#### Directions for this task:
All lines up to and including the one that contains "Definition ErrTenantIDRequired : error" are to be transcribed exactly, starting from the first line of the records.

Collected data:
(* ===== verification/ControlPlane.v ===== *)
(** * The tenant registry (internal/controlplane: store.go)

    The [tenants] table and the operations of [Store].  [now] is what
    [time.Now().UTC()] returns, [stamp] the clock gorm reads for the created_at
    and updated_at columns.  The nil receiver and the nil transaction have no
    counterpart. *)
From S2P Require Import Prelude GoStrings Sql Lifecycle.

Definition ErrTenantNotFound : error := New "controlplane: tenant not found".
Definition ErrTenantSlugRequired : error := New "controlplane: tenant slug is required".
Definition ErrTenantSlugConflict : error := New "controlplane: tenant slug is already in use".
Definition ErrTrialNeedsEndDate : error :=
  New "controlplane: entering trial requires an end date; use StartTrial".
Definition ErrTenantIDRequired : error := New "controlplane: tenant id is required".
Definition ErrTrialEndRequired : error := New "controlplane: trial end date is required".

(** Column updates. *)
Definition set_status (s : Status) (changed : Z) (ends : option Z) (upd : Z) (t : Tenant) : Tenant :=
  mkTenant (tn_ID t) (tn_Slug t) (tn_Name t) s ends changed (tn_CreatedAt t) upd.
Definition set_profile (slug name : string) (upd : Z) (t : Tenant) : Tenant :=
  mkTenant (tn_ID t) slug name (tn_Status t) (tn_TrialEndsAt t) (tn_StatusChangedAt t)
           (tn_CreatedAt t) upd.

Section Store.
  Context `{Sql}.
  (** LOWER(...) of the database. *)
  Variable sql_lower : string -> string.
  Abbreviation Registry := (table string Tenant).

Definition has_id (id : string) (r : Tenant) : bool := bool_decide (tn_ID r = id).

(** Primary key and the unique index on slug. *)
Definition tenant_clash (t r : Tenant) : bool :=
  bool_decide (tn_ID r = tn_ID t) || bool_decide (tn_Slug r = tn_Slug t).

Definition lookup_tenant (ctx : string) (id : string) : M Registry Tenant :=
  r ← attempt (take_row whole (has_id id));
  match r with
  | inl e => if errors_is e ErrRecordNotFound then throw (Wrap "%w: %s" ErrTenantNotFound)
             else throw (Wrap ctx e)
  | inr t => mret t
  end.

Definition lockTenant (id : string) : M Registry Tenant :=
  lookup_tenant "controlplane: lock tenant %s: %w" id.

Definition Get (id : string) : M Registry Tenant :=
  lookup_tenant "controlplane: get tenant %s: %w" id.

Definition GetTx (id : string) : M Registry Tenant := lockTenant id.

Definition CreateTx (id slug name : string) (now stamp : Z) : M Registry Tenant :=
  if is_empty id then throw ErrTenantIDRequired else
  let slug := trim_space slug in
  let name := trim_space name in
  if is_empty slug then throw ErrTenantSlugRequired else
  let t := mkTenant id slug name StatusRegistered None now stamp stamp in
  wrapping "controlplane: create tenant %s: %w" (create whole (tenant_clash t) id t);;
  mret t.

Definition Create (id slug name : string) (now stamp : Z) : M Registry Tenant :=
  if is_empty id then throw ErrTenantIDRequired else
  if blank slug then throw ErrTenantSlugRequired else
  transaction (CreateTx id slug name now stamp).

Definition UpdateProfileTx (id slug name : string) (now : Z) : M Registry Tenant :=
  let slug := trim_space slug in
  let name := trim_space name in
  if is_empty slug then throw ErrTenantSlugRequired else
  t ← lockTenant id;
  conflicts ← wrapping "controlplane: check tenant slug %q: %w"
    (count whole (fun r => bool_decide (sql_lower (tn_Slug r) = sql_lower slug) && negb (has_id id r)));
  if negb (conflicts =? 0) then throw ErrTenantSlugConflict else
  wrapping "controlplane: update tenant %s: %w"
    (update whole (has_id id) (set_profile slug name now));;
  mret (set_profile slug name now t).

Definition TransitionTx (id : string) (to : Status) (now stamp : Z) : M Registry Tenant :=
  if bool_decide (to = StatusTrial) then throw ErrTrialNeedsEndDate else
  t ← lockTenant id;
  match CanTransition (tn_Status t) to with
  | Some e => throw e
  | None =>
      wrapping "controlplane: transition tenant %s to %s: %w"
        (update whole (has_id id) (set_status to now None stamp));;
      mret (set_status to now None (tn_UpdatedAt t) t)
  end.

Definition Transition (id : string) (to : Status) (now stamp : Z) : M Registry Tenant :=
  transaction (TransitionTx id to now stamp).

Definition StartTrial (id : string) (endsAt : Z) (now stamp : Z) : M Registry Tenant :=
  if is_zero_time endsAt then throw ErrTrialEndRequired else
  transaction (
    t ← lockTenant id;
    match CanTransition (tn_Status t) StatusTrial with
    | Some e => throw e
    | None =>
        wrapping "controlplane: start trial for tenant %s: %w"
          (update whole (has_id id) (set_status StatusTrial now (Some endsAt) stamp));;
        mret (set_status StatusTrial now (Some endsAt) (tn_UpdatedAt t) t)
    end).

(** The clamp of the [limit] parameter. *)
Definition list_limit (limit : Z) : Z :=
  if (limit <=? 0) || (1000 <? limit) then 100 else limit.

Definition newer (a b : Tenant) : Prop := tn_CreatedAt b <= tn_CreatedAt a.
#[local] Instance newer_dec : RelDecision newer.
Proof. intros a b. unfold newer. apply _. Defined.

Definition List (limit : Z) : M Registry (list Tenant) :=
  out ← wrapping "controlplane: list tenants: %w" (find whole (fun _ => true));
  mret (take (Z.to_nat (list_limit limit)) (merge_sort newer out)).

Definition trial_end (t : Tenant) : Z := default 0 (tn_TrialEndsAt t).
Definition ends_first (a b : Tenant) : Prop := trial_end a <= trial_end b.
#[local] Instance ends_first_dec : RelDecision ends_first.
Proof. intros a b. unfold ends_first. apply _. Defined.

(** status = 'trial' AND trial_ends_at IS NOT NULL AND trial_ends_at <= now *)
Definition expired_where (now : Z) (r : Tenant) : bool :=
  bool_decide (tn_Status r = StatusTrial) &&
  match tn_TrialEndsAt r with None => false | Some e => e <=? now end.

Definition ListExpiredTrials (now : Z) : M Registry (list Tenant) :=
  out ← wrapping "controlplane: list expired trials: %w" (find whole (expired_where now));
  mret (merge_sort ends_first out).

(** ** Invariant of the registry *)
Record registry_ok (w : Registry) : Prop := {
  ok_keyed : forall k r, rows w !! k = Some r -> tn_ID r = k;
  ok_valid : forall k r, rows w !! k = Some r -> Status_Valid (tn_Status r) = true;
  ok_trial : forall k r, rows w !! k = Some r ->
    (tn_Status r = StatusTrial <-> is_Some (tn_TrialEndsAt r));
  ok_slug : forall k r, rows w !! k = Some r -> tn_Slug r <> EmptyString;
  ok_unique : forall k1 k2 r1 r2, rows w !! k1 = Some r1 -> rows w !! k2 = Some r2 ->
    tn_Slug r1 = tn_Slug r2 -> k1 = k2 }.

(** A row fit to be written under [k]. *)
Record row_ok (w : Registry) (k : string) (t : Tenant) : Prop := {
  row_keyed : tn_ID t = k;
  row_valid : Status_Valid (tn_Status t) = true;
  row_trial : tn_Status t = StatusTrial <-> is_Some (tn_TrialEndsAt t);
  row_slug : tn_Slug t <> EmptyString;
  row_unique : forall k' r', rows w !! k' = Some r' -> tn_Slug r' = tn_Slug t -> k' = k }.

Lemma registry_ok_empty w : rows w = ∅ -> registry_ok w.
Proof. intros E. by split; rewrite E. Qed.

Lemma registry_ok_congr w w' : registry_ok w -> rows w' = rows w -> registry_ok w'.
Proof. intros [] E. by split; rewrite E. Qed.

Lemma registry_ok_row w k t : registry_ok w -> rows w !! k = Some t -> row_ok w k t.
Proof. intros [] Hk. split; eauto. Qed.

Lemma registry_ok_write w w' k t :
  registry_ok w -> row_ok w k t -> rows w' = <[k := t]> (rows w) -> registry_ok w'.
Proof.
  intros Hw Ht E.
  assert (Hrow : forall k' r, rows w' !! k' = Some r ->
            (k' = k /\ r = t) \/ (k' <> k /\ rows w !! k' = Some r)).
  { intros k' r. rewrite E. destruct (decide (k' = k)) as [->|Hne].
    - rewrite lookup_insert_eq. intros [= <-]. by left.
    - rewrite lookup_insert_ne by done. by right. }
  destruct Hw, Ht.
  split; intros k' r; [..|intros r1 r2]; intros Hk'; destruct (Hrow _ _ Hk') as [[-> ->]|[Hne Hr]]; eauto.
  - intros Hk2 Hs. destruct (Hrow _ _ Hk2) as [[-> ->]|[Hne2 Hr2]]; [done|]. symmetry. eauto.
  - intros Hk2 Hs. destruct (Hrow _ _ Hk2) as [[-> ->]|[Hne2 Hr2]]; eauto.
Qed.

(** The update of the row of one id. *)
Lemma update_by_id w id g t :
  registry_ok w -> rows w !! id = Some t ->
  rows (update_rows (has_id id) g w) = <[id := g t]> (rows w).
Proof.
  intros Hw Hk. apply rows_update_unique; [done| |].
  - apply bool_decide_eq_true_2. by eapply ok_keyed.
  - intros k' r' Hk' Hp. apply bool_decide_eq_true in Hp.
    by rewrite <-(ok_keyed w Hw _ _ Hk').
Qed.

Lemma wp_lookup h ctx id w (Q : error + Tenant -> Registry -> Prop) :
  registry_ok w ->
  (h = false -> forall msg, Q (inl (Wrap ctx (Driver msg))) w) ->
  (rows w !! id = None -> Q (inl (Wrap "%w: %s" ErrTenantNotFound)) w) ->
  (forall t, rows w !! id = Some t -> Q (inr t) w) ->
  wp h (lookup_tenant ctx id) w Q.
Proof.
  intros Hw Hd Hn Hs. unfold lookup_tenant. repeat wp_step.
  - intros Hh msg. wp_step. auto.
  - intros Hnone. wp_step. apply Hn. destruct (rows w !! id) as [t|] eqn:E; [|done].
    specialize (Hnone _ _ E). unfold has_id in Hnone. bools.
    by rewrite (ok_keyed w Hw _ _ E) in Hnone.
  - intros k r Hk Hp. wp_step. apply Hs. unfold has_id in Hp. bools.
    by rewrite <-Hp, (ok_keyed w Hw _ _ Hk).
Qed.

(** ** What each operation does *)

(** Why a move is refused, as a function of the registry. *)
Definition transition_refusal (w : Registry) (id : string) (to : Status) : option error :=
  if bool_decide (to = StatusTrial) then Some ErrTrialNeedsEndDate else
  match rows w !! id with
  | None => Some (Wrap "%w: %s" ErrTenantNotFound)
  | Some t => CanTransition (tn_Status t) to
  end.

#### The completed task:
(* ===== verification/ControlPlane.v ===== *)
(** * The tenant registry (internal/controlplane: store.go)

    The [tenants] table and the operations of [Store].  [now] is what
    [time.Now().UTC()] returns, [stamp] the clock gorm reads for the created_at
    and updated_at columns.  The nil receiver and the nil transaction have no
    counterpart. *)
From S2P Require Import Prelude GoStrings Sql Lifecycle.

Definition ErrTenantNotFound : error := New "controlplane: tenant not found".
Definition ErrTenantSlugRequired : error := New "controlplane: tenant slug is required".
Definition ErrTenantSlugConflict : error := New "controlplane: tenant slug is already in use".
Definition ErrTrialNeedsEndDate : error :=
  New "controlplane: entering trial requires an end date; use StartTrial".
Definition ErrTenantIDRequired : error := New "controlplane: tenant id is required".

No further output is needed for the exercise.